Roy Krishnendu, Talukdar Arunansu, Ray Sayantan, Pal Partha
Department of General Medicine, Medical College, Kolkata, India.
BMJ Case Rep. 2012 Sep 11;2012:bcr2012006669. doi: 10.1136/bcr-2012-006669.
Authors describe the case of a 16-year-old girl who presented with fever, tonic-clonic seizures, unequal arm blood pressures and pulselessness in the left upper limb. On examination, there was a systolic bruit over umbilical region, a pansystolic murmur of mitral regurgitation was found. Neurological examination was normal except for an asymmetry in brain hemicircumference one side compared with the other. She has borderline intelligence (IQ 70) according to Wechsler Adult Performance Intelligence Scale. Magnetic resonance imaging (MRI) of brain revealed atrophic of left cerebral hemisphere with mildly ventricular dilatation, prominent paranasal and mastoid air cells, suggestive of Dyke-Davidoff-Masson syndrome (DDMS). Conventional angiography showed narrowed left internal carotid artery. There was also stenosed brachial artery, absent left renal artery with narrowed infrarenal abdominal aorta. The patient was put on antihypertensive drugs. We hypothesise that Takayasu arteritis and related vascular occlusion is the cause of her acquired cerebral changes.

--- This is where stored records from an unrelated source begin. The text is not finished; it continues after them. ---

(** Reading an array after a write to it. *)
Lemma loadList_insert (f : loc -> option QueryEditorExpression) operator e :
  f operator = Some e ->
  forall elems exps i,
    Forall (fun x => x <> None) elems ->
    loadList f elems = Some exps ->
    loadList f (<[i := Some operator]> elems) = Some (<[i := e]> exps).
Proof.
  intros Hop. induction elems as [|[l|] elems IH]; intros exps i Hdense; simpl.
  - intros [= <-]. reflexivity.
  - destruct (f l) as [t|] eqn:Hl; [|discriminate]. simpl.
    destruct (loadList f elems) as [ts|] eqn:Hts; [|discriminate]. simpl.
    intros [= <-]. apply Forall_inv_tail in Hdense. destruct i as [|i]; simpl.
    + now rewrite Hop, Hts.
    + rewrite Hl. simpl. now rewrite (IH ts i Hdense eq_refl).
  - apply Forall_inv in Hdense. now elim Hdense.
Qed.

Lemma loadList_extend (f : loc -> option QueryEditorExpression) operator e k :
  f operator = Some e ->
  forall elems exps,
    loadList f elems = Some exps ->
    loadList f (elems ++ replicate k None ++ [Some operator]) = Some (exps ++ [e]).
Proof.
  intros Hop. induction elems as [|[l|] elems IH]; intros exps; simpl.
  - intros [= <-]. induction k as [|k IHk]; simpl; [now rewrite Hop|exact IHk].
  - destruct (f l) as [t|]; [|discriminate]. simpl.
    destruct (loadList f elems) as [ts|] eqn:Hts; [|discriminate]. simpl.
    intros [= <-]. now rewrite (IH ts eq_refl).
  - apply IH.
Qed.

Lemma height_lookup exps i e :
  exps !! i = Some e -> height e <= list_max (map height exps).
Proof.
  revert i. induction exps as [|e0 exps IH]; intros [|i]; simpl; try discriminate.
  - intros [= <-]. lia.
  - intros H. apply IH in H. lia.
Qed.

(** The child of index [i] of a stored list: its tree, its interval, and
    how the list reads in a store that differs inside this interval only. *)
Lemma storedList_child h exps : forall elems lo hi i exp,
  storedList (stored h) exps elems lo hi ->
  elems !! i = Some (Some exp) ->
  exists e lo_i hi_i,
    exps !! i = Some e /\ lo <= lo_i /\ hi_i <= hi /\ stored h e lo_i hi_i exp
    /\ forall h' n e',
         (forall x c, lo <= x < hi -> x < lo_i \/ hi_i <= x ->
                      h !! x = Some c -> h' !! x = Some c) ->
         list_max (map height exps) <= n ->
         load n h' exp = Some e' ->
         loadList (load n h') elems = Some (<[i := e']> exps).
Proof.
  induction exps as [|e exps IH]; intros elems lo hi i exp Hlist Hi.
  - destruct elems; [discriminate Hi|destruct Hlist].
  - destruct elems as [|[l0|] elems]; [destruct Hlist| |destruct Hlist].
    destruct Hlist as (m & He & Hes).
    pose proof (stored_bounds h e lo m l0 He) as Hm.
    pose proof (storedList_bounds h exps elems m hi Hes) as Hmm.
    destruct i as [|i].
    + injection Hi as <-. exists e, lo, m.
      split; [reflexivity|]. split; [lia|]. split; [lia|]. split; [exact He|].
      intros h' n e' Hsame Hmax Hload. simpl in Hmax. simpl. rewrite Hload. simpl.
      rewrite (storedList_load h' exps elems m hi n); [reflexivity| |lia].
      apply storedList_frame with h; [|exact Hes].
      intros x c Hx. apply Hsame; lia.
    + destruct (IH elems m hi i exp Hes Hi)
        as (e_i & lo_i & hi_i & Hlookup & Hlo & Hhi & Hstored & Hread).
      exists e_i, lo_i, hi_i.
      split; [exact Hlookup|]. split; [lia|]. split; [lia|]. split; [exact Hstored|].
      intros h' n e' Hsame Hmax Hload. simpl in Hmax. simpl.
      rewrite (stored_load h' e lo m l0 n); [| |lia].
      * simpl. rewrite (Hread h' n e'); [reflexivity| |lia|exact Hload].
        intros x c Hx. apply Hsame; lia.
      * apply stored_frame with h; [|exact He].
        intros x c Hx. apply Hsame; lia.
Qed.

Lemma splice_last key operator exps :
  splice [key] operator exps
  = match arrayIndex key with
    | Some i => if i <? length exps then <[i := operator]> exps else exps ++ [operator]
    | None => exps
    end.
Proof. reflexivity. Qed.

Lemma splice_step key key' keys operator exps :
  splice (key :: key' :: keys) operator exps
  = match arrayIndex key with
    | Some i =>
        match exps !! i with
        | Some (ArrayExpression c inner) =>
            <[i := ArrayExpression c (splice (key' :: keys) operator inner)]> exps
        | _ => splice (key' :: keys) operator exps
        end
    | None => splice (key' :: keys) operator exps
    end.
Proof. reflexivity. Qed.

(** The loop of [replaceByIndex] on the array of a stored list: it makes
    at most one write, to this array or to an array inside the interval
    of the list, and the array then reads as the spliced list. *)
Lemma replaceLoop_splice h operator p o :
  h !! operator = Some (COperator p o) ->
  forall keys exps elems lo mid a,
    storedList (stored h) exps elems lo mid ->
    a < lo \/ mid <= a ->
    h !! a = Some (CArray elems []) ->
    exists h',
      replaceLoop h operator a keys = Some h'
      /\ (h' = h
          \/ exists w cell elems0 named0,
               h' = <[w := cell]> h /\ (w = a \/ lo <= w < mid)
               /\ h !! w = Some (CArray elems0 named0))
      /\ exists elems' named',
           h' !! a = Some (CArray elems' named')
           /\ forall n, S (list_max (map height exps)) <= n ->
                loadList (load n h') elems'
                = Some (splice keys (OperatorExpression p o) exps).
Proof.
  intros Hop. induction keys as [|key keys IH]; intros exps elems lo mid a Hlist Ha Hca.
  - exists h. split; [reflexivity|]. split; [now left|].
    exists elems, []. split; [exact Hca|]. intros n Hn. simpl splice.
    apply storedList_load with lo mid; [exact Hlist|lia].
  - destruct (storedList_dense h exps elems lo mid Hlist) as [Hlen Hdense].
    destruct keys as [|key' keys].
    + rewrite replaceLoop_last, Hca, splice_last.
      pose proof (lookup_lt_Some _ _ _ Hca) as Hlt.
      set (h' := <[a := arraySet elems [] key operator]> h).
      assert (Hother : forall x c, x <> a -> h !! x = Some c -> h' !! x = Some c).
      { intros x c Hx Hc. unfold h'. now rewrite list_lookup_insert_ne. }
      assert (Hself : h' !! a = Some (arraySet elems [] key operator)).
      { unfold h'. now apply list_lookup_insert_eq. }
      assert (Hread : forall n, S (list_max (map height exps)) <= n ->
                loadList (load n h') elems = Some exps).
      { intros n Hn. apply storedList_load with lo mid; [|lia].
        apply storedList_frame with h; [|exact Hlist].
        intros x c Hx. apply Hother. lia. }
      assert (Hoperator : forall n, S (list_max (map height exps)) <= n ->
                load n h' operator = Some (OperatorExpression p o)).
      { intros [|n] Hn; [lia|]. rewrite load_S, (Hother operator (COperator p o)); [reflexivity| |exact Hop].
        intros ->. rewrite Hca in Hop. discriminate Hop. }
      exists h'. split; [reflexivity|]. split.
      { right. exists a, (arraySet elems [] key operator), elems, [].
        split; [reflexivity|]. split; [now left|exact Hca]. }
      rewrite Hself. unfold arraySet. destruct (arrayIndex key) as [i|].
      * rewrite Hlen. destruct (i <? length exps).
        -- do 2 eexists. split; [reflexivity|]. intros n Hn.
           apply loadList_insert; auto.
        -- do 2 eexists. split; [reflexivity|]. intros n Hn.
           apply loadList_extend; auto.
      * do 2 eexists. split; [reflexivity|]. exact Hread.
    + rewrite replaceLoop_step, Hca, splice_step.
      unfold arrayGet. destruct (arrayIndex key) as [i|]; [|now apply (IH exps elems lo mid a)].
      destruct (elems !! i) as [[exp|]|] eqn:Hi; cbn -[splice replaceLoop load stored].
      * destruct (storedList_child h exps elems lo mid i exp Hlist Hi)
          as (e & lo_i & hi_i & Hlookup & Hlo & Hhi & Hstored & Hread).
        pose proof (height_lookup exps i e Hlookup) as Hheight. rewrite Hlookup.
        destruct e as [q|q r|q r ps|q j|c inner];
          try (destruct Hstored as [_ ->]; now apply (IH exps elems lo mid a)).
        rewrite stored_Array in Hstored.
        destruct Hstored as (a2 & elems2 & mid2 & Hinner & Ha2 & Hexp & Hcexp & Hca2).
        rewrite Hcexp.
        pose proof (storedList_bounds h inner elems2 lo_i mid2 Hinner) as Hmid2.
        destruct (IH inner elems2 lo_i mid2 a2 Hinner (or_intror (proj1 Ha2)) Hca2)
          as (h' & -> & Hwrite & elems2' & named2' & Hca2' & Hread2).
        exists h'. split; [reflexivity|].
        assert (Hother : forall x cell,
                  x < lo_i \/ hi_i <= x \/ (forall e0 n0, cell <> CArray e0 n0) ->
                  h !! x = Some cell -> h' !! x = Some cell).
        { intros x cell0 Hx Hc.
          destruct Hwrite as [->|(w & cell & elems0 & named0 & -> & Hw & Hcw)];
            [exact Hc|].
          rewrite list_lookup_insert_ne; [exact Hc|]. intros ->.
          destruct Hx as [Hx|[Hx|Hx]]; [lia|lia|].
          rewrite Hcw in Hc. injection Hc as <-. now apply (Hx elems0 named0). }
        split.
        { destruct Hwrite as [->|(w & cell & elems0 & named0 & -> & Hw & Hcw)];
            [now left|].
          right. exists w, cell, elems0, named0.
          split; [reflexivity|]. split; [right; lia|exact Hcw]. }
        exists elems, []. split; [apply Hother; [lia|exact Hca]|].
        intros [|n] Hn; [lia|]. apply Hread.
        -- intros x cell _ Hx. apply Hother. tauto.
        -- lia.
        -- assert (Hcexp' : h' !! exp = Some (CArrayExpression c a2))
             by (apply Hother; [right; right; discriminate|exact Hcexp]).
           rewrite load_S, Hcexp', Hca2'.
           rewrite Hread2; [reflexivity|]. simpl in Hheight. lia.
      * apply Forall_lookup_1 with (i := i) (x := None) in Hdense; [now elim Hdense|exact Hi].
      * rewrite (proj2 (lookup_ge_None exps i)); [now apply (IH exps elems lo mid a)|].
        apply lookup_ge_None in Hi. lia.
Qed.

(** [replaceByIndex] on a stored tree returns, and the tree it returns
    has the spliced children. *)
Lemma replaceByIndex_splice fuel index expression operator h c exps p o lo hi :
  stored h (ArrayExpression c exps) lo hi expression ->
  height (ArrayExpression c exps) <= fuel ->
  h !! operator = Some (COperator p o) ->
  exists where' h',
    replaceByIndex fuel index expression operator h = Some (where', h')
    /\ load (S fuel) h' where'
       = Some (ArrayExpression c
                 (splice (map parseInt (Js.split "-" index)) (OperatorExpression p o) exps)).
Proof.
  intros Hstored Hfuel Hop.
  destruct (cloneDeep_stored _ fuel h lo hi expression Hstored Hfuel)
    as (where' & h1 & Hclone & Hk1 & Hs1).
  rewrite stored_Array in Hs1.
  destruct Hs1 as (a & elems & mid & Hlist & Ha & Hl & Hcl & Hca).
  destruct (replaceLoop_splice h1 operator p o (Hk1 _ _ Hop)
              (map parseInt (Js.split "-" index)) exps elems (length h) mid a
              Hlist (or_intror (proj1 Ha)) Hca)
    as (h2 & Hloop & Hwrite & elems' & named' & Hca' & Hread).
  exists where', h2. unfold replaceByIndex. rewrite Hclone. cbn -[load splice].
  rewrite Hcl, Hloop. cbn -[load splice]. split; [reflexivity|].
  assert (Hroot : h2 !! where' = Some (CArrayExpression c a)).
  { destruct Hwrite as [->|(w & cell & elems0 & named0 & -> & _ & Hcw)]; [exact Hcl|].
    rewrite list_lookup_insert_ne; [exact Hcl|]. intros <-.
    rewrite Hcw in Hcl. discriminate Hcl. }
  rewrite load_S, Hroot, Hca', (Hread fuel); [reflexivity|exact Hfuel].
Qed.
(** With fuel for one iteration per 2 available bytes, the run loop of
    format 1 leaves through one of its exits. *)
Lemma decodeCountsV1_loop_total (fuel : nat) :
  forall (last : Z) (sp : Spectrum) (br : BytesBuffer),
    buffer_ok br -> _size br - _position br < 2 * Z.of_nat fuel ->
    exists res, decodeCountsV1_loop fuel last sp br = Some res.
Proof.
  induction fuel as [|fuel IH]; intros last sp br Hok Hfuel.
  - destruct Hok as (Hp & _). simpl in Hfuel. lia.
  - cbn [decodeCountsV1_loop]. rewrite (available_eq br Hok).
    destruct (Z.geb_spec (_size br - _position br) 2) as [Hge|Hlt];
      [|eexists; reflexivity].
    destruct (count_size sp <? MAX_CHANNELS); cbn [andb]; [|eexists; reflexivity].
    rewrite (readUint16_ok br Hok) by lia. cbn [negb].
    assert (Hok1 : buffer_ok (with_position br (_position br + 2))).
    { apply buffer_ok_with_position; [assumption|]. destruct Hok as (Hp & _). lia. }
    match goal with
    | |- context [decode_run ?n ?vl last sp ?b1] =>
      destruct (decode_run_forward n vl last sp b1 Hok1) as (Hok2 & Hpos2 & Hsz2);
      destruct (decode_run n vl last sp b1) as [[[go_on last'] sp'] br2]
    end.
    cbn [snd _position _size with_position] in *.
    destruct go_on; [|eexists; reflexivity].
    apply IH; [assumption | lia].
Qed.

Lemma decodeCountsV1_total (br : BytesBuffer) (sp : Spectrum) :
  buffer_ok br -> exists res, decodeCountsV1 br sp = Some res.
Proof.
  intros Hok. unfold decodeCountsV1.
  destruct (fst (available br) <? 2); [eexists; reflexivity|].
  apply decodeCountsV1_loop_total; [assumption|].
  rewrite (available_eq br Hok). destruct Hok as (Hp & _). lia.
Qed.

Lemma decodeCountsV0_loop_total (fuel : nat) :
  forall (sp : Spectrum) (br : BytesBuffer),
    buffer_ok br -> _size br - _position br < 4 * Z.of_nat fuel ->
    exists res, decodeCountsV0_loop fuel sp br = Some res.
Proof.
  induction fuel as [|fuel IH]; intros sp br Hok Hfuel.
  - destruct Hok as (Hp & _). simpl in Hfuel. lia.
  - cbn [decodeCountsV0_loop]. rewrite (available_eq br Hok).
    destruct (_size br - _position br >? 0); cbn [andb]; [|eexists; reflexivity].
    destruct (Z.geb_spec (_size br - _position br) 4) as [Hge|Hlt]; cbn [andb];
      [|eexists; reflexivity].
    destruct (count_size sp <? MAX_CHANNELS) eqn:Hroom; [|eexists; reflexivity].
    unfold decodeCountsV0_step, bind. rewrite (readUint32_ok br Hok) by lia.
    rewrite Hroom. unfold Cur_ret.
    apply IH.
    + apply buffer_ok_with_position; [assumption|]. destruct Hok as (Hp & _). lia.
    + cbn [_position _size with_position]. lia.
Qed.

Lemma decodeCountsV0_total (br : BytesBuffer) (sp : Spectrum) :
  buffer_ok br -> exists res, decodeCountsV0 br sp = Some res.
Proof.
  intros Hok. unfold decodeCountsV0.
  destruct (fst (available br) <? 4); [eexists; reflexivity|].
  apply decodeCountsV0_loop_total; [assumption|].
  rewrite (available_eq br Hok). destruct Hok as (Hp & _). lia.
Qed.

作者描述了一名16岁女孩的病例,该女孩出现发热、强直阵挛性癫痫发作、双臂血压不等以及左上肢无脉。检查发现,脐周区域有收缩期杂音,存在二尖瓣反流的全收缩期杂音。除了一侧脑半球周长与另一侧不对称外,神经系统检查正常。根据韦氏成人智力量表,她的智力处于临界水平(智商70)。脑部磁共振成像(MRI)显示左侧大脑半球萎缩,伴有轻度脑室扩张、鼻窦和乳突气房明显,提示戴克 - 戴维多夫 - 马森综合征(DDMS)。传统血管造影显示左侧颈内动脉狭窄。肱动脉也有狭窄,左肾动脉缺如,肾下腹主动脉狭窄。该患者接受了降压药物治疗。我们推测,高安动脉炎及相关血管闭塞是其获得性脑部病变的原因。